====== Records ======
Fixpoint skip_space (s : cstring) : cstring :=
  match s with
  | [] => []
  | c :: r => if isspace c then skip_space r else s
  end.

Fixpoint strip_prefix (p s : cstring) : option cstring :=
  match p, s with
  | [], _ => Some s
  | x :: p', y :: s' => if Ascii.eqb x y then strip_prefix p' s' else None
  | _ :: _, [] => None
  end.

(** ** Hexadecimal conversions of printf(3) and scanf(3) *)

Definition hexchar (d : Z) : ascii :=
  nth (Z.to_nat d) (lit "0123456789abcdef") "0"%char.

(** Digits are produced from the least significant one, as printf does;
    [n] bounds the number of digits of the type printed. *)
Fixpoint hex_digits (n : nat) (v : Z) (acc : cstring) : cstring :=
  match n with
  | O => acc
  | S n' =>
      let acc' := hexchar (v mod 16) :: acc in
      if v / 16 =? 0 then acc' else hex_digits n' (v / 16) acc'
  end.

Definition zero_pad (width : nat) (s : cstring) : cstring :=
  repeat "0"%char (width - length s) ++ s.

(** The digit value of a character accepted by a [%x] conversion. *)
Definition xdigit (c : ascii) : option Z :=
  let n := code c in
  if (48 <=? n) && (n <=? 57) then Some (n - 48)
  else if (97 <=? n) && (n <=? 102) then Some (n - 87)
  else if (65 <=? n) && (n <=? 70) then Some (n - 55)
  else None.

Fixpoint span_xdigits (s : cstring) : list Z * cstring :=
  match s with
  | [] => ([], [])
  | c :: r =>
      match xdigit c with
      | Some d => let '(ds, rest) := span_xdigits r in (d :: ds, rest)
      | None => ([], s)
      end
  end.

(** strtoumax(3) in base 16 on the collected digits: the value saturates at
    [UINTMAX_MAX]. *)
Definition strtoumax16 (ds : list Z) : Z :=
  Z.min (fold_left (fun a d => a * 16 + d) ds 0) C.ULONG_MAX.

(** The integer conversion of scanf in base 16: an optional sign, an
    optional [0x] before a digit, then the longest run of hexadecimal
    digits.  [None] is a matching failure.  The caller has skipped white
    space. *)
Definition scan_hex (s : cstring) : option (Z * cstring) :=
  let '(neg, s1) :=
    match s with
    | c :: r =>
        if Ascii.eqb c "-" then (true, r)
        else if Ascii.eqb c "+" then (false, r) else (false, s)
    | [] => (false, s)
    end in
  let s2 :=
    match s1 with
    | z :: x :: d :: r =>
        if Ascii.eqb z "0" && (Ascii.eqb x "x" || Ascii.eqb x "X")
           && match xdigit d with Some _ => true | None => false end
        then d :: r else s1
    | _ => s1
    end in
  match span_xdigits s2 with
  | ([], _) => None
  | (ds, rest) =>
      let v := strtoumax16 ds in
      Some (if neg then C.u_long (- v) else v, rest)
  end.

(** The conversion specifications the two programs use. *)
Inductive conv := Conv_lx | Conv_x | Conv_04hx.

Inductive directive :=
| Dchar (c : ascii)
| Dconv (k : conv).

Fixpoint parse_format_n (n : nat) (fmt : cstring) : list directive :=
  match n with
  | O => []
  | S n' =>
      match fmt with
      | [] => []
      | c :: r =>
          match strip_prefix (lit "%lx") fmt with
          | Some r' => Dconv Conv_lx :: parse_format_n n' r'
          | None =>
          match strip_prefix (lit "%x") fmt with
          | Some r' => Dconv Conv_x :: parse_format_n n' r'
          | None =>
          match strip_prefix (lit "%04hx") fmt with
          | Some r' => Dconv Conv_04hx :: parse_format_n n' r'
          | None => Dchar c :: parse_format_n n' r
          end end end
      end
  end.

Definition parse_format (fmt : string) : list directive :=
  parse_format_n (String.length fmt) (lit fmt).

(** How printf renders one argument. [%lx] takes an unsigned long, [%x] an
    unsigned int, [%04hx] an unsigned short padded with zeros to four
    digits. *)
Definition print_conv (k : conv) (v : Z) : cstring :=
  match k with
  | Conv_lx => hex_digits 16 (C.u_long v) []
  | Conv_x => hex_digits 8 (C.u_int v) []
  | Conv_04hx => zero_pad 4 (hex_digits 4 (C.u_short v) [])
  end.

Fixpoint print_directives (ds : list directive) (args : list Z) : cstring :=
  match ds with
  | [] => []
  | Dchar c :: ds' => c :: print_directives ds' args
  | Dconv k :: ds' =>
      match args with
      | v :: args' => print_conv k v ++ print_directives ds' args'
      | [] => []
      end
  end.

(** The string [snprintf(buf, size, fmt, ...)] would produce with an
    unbounded buffer; its length is snprintf's return value. *)
Definition sprintf (fmt : string) (args : list Z) : cstring :=
  print_directives (parse_format fmt) args.

(** What [buf] holds after [snprintf(buf, size, fmt, ...)]: at most
    [size - 1] characters. *)
Definition snprintf (size : Z) (fmt : string) (args : list Z)
  : cstring * Z :=
  let s := sprintf fmt args in
  (firstn (Z.to_nat (size - 1)) s, strlen s).

(** The object a scanf conversion stores. *)
Definition store_conv (k : conv) (v : Z) : Z :=
  match k with
  | Conv_lx => v
  | Conv_x => C.u_int v
  | Conv_04hx => C.u_short v
  end.

(** The values assigned by [sscanf], in order; scanning stops at the first
    directive that fails.  White space in the format matches any amount of
    white space, other characters match themselves, a conversion skips
    white space first. *)
Fixpoint scan_directives (ds : list directive) (inp : cstring) : list Z :=
  match ds with
  | [] => []
  | Dchar c :: ds' =>
      if isspace c then scan_directives ds' (skip_space inp)
      else
        match inp with
        | i :: r => if Ascii.eqb i c then scan_directives ds' r else []
        | [] => []
        end
  | Dconv k :: ds' =>
      match scan_hex (skip_space inp) with
      | Some (v, r) => store_conv k v :: scan_directives ds' r
      | None => []
      end
  end.

(** [sscanf(inp, fmt, ...)]: the list of assigned values; its length is the
    return value when at least one conversion was made (and [EOF] or 0,
    both different from the counts the callers test for, otherwise). *)
Definition sscanf (inp : cstring) (fmt : string) : list Z :=
  scan_directives (parse_format fmt) inp.

(** ** Build constants

    [<sys/gmon.h>] and [<sys/ktrace.h>] are not among the files studied, so
    the macros and sizes that the two programs take from them are
    parameters of the development. *)

Class Abi := {
  HISTFRACTION : Z;       (* text bytes per byte of histogram *)
  HASHFRACTION : Z;       (* text bytes per byte of from-table *)
  ARCDENSITY : Z;         (* percentage of arcs per text byte *)
  MINARCS : Z;
  MAXARCS : Z;
  GMONVERSION : Z;
  sizeof_gmonhdr : Z;     (* sizeof(struct gmonhdr) *)
  sizeof_tostruct : Z;    (* sizeof(struct tostruct) *)
  KTR_USER_MAXLEN : Z     (* longest utrace(2) record *)
}.

(** The values of OpenBSD on its 64-bit platforms. *)
Definition openbsd_lp64 : Abi := {|
  HISTFRACTION := 2;
  HASHFRACTION := 2;
  ARCDENSITY := 2;
  MINARCS := 50;
  MAXARCS := 65534;
  GMONVERSION := 0x51879;
  sizeof_gmonhdr := 40;
  sizeof_tostruct := 24;
  KTR_USER_MAXLEN := 2048
|}.

(** [sizeof(HISTCOUNTER)], [sizeof( *p->kcount)] and [sizeof( *p->froms)]:
    [_mcleanup] asserts that a histogram counter has two bytes; the
    from-table holds [u_short] indices into the arc pool. *)
Definition sizeof_HISTCOUNTER : Z := 2.
Definition sizeof_kcount : Z := 2.
Definition sizeof_froms : Z := 2.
======
Prompt: In the records above, how many lines include "args"? Answer with the number alone.

Response area: 8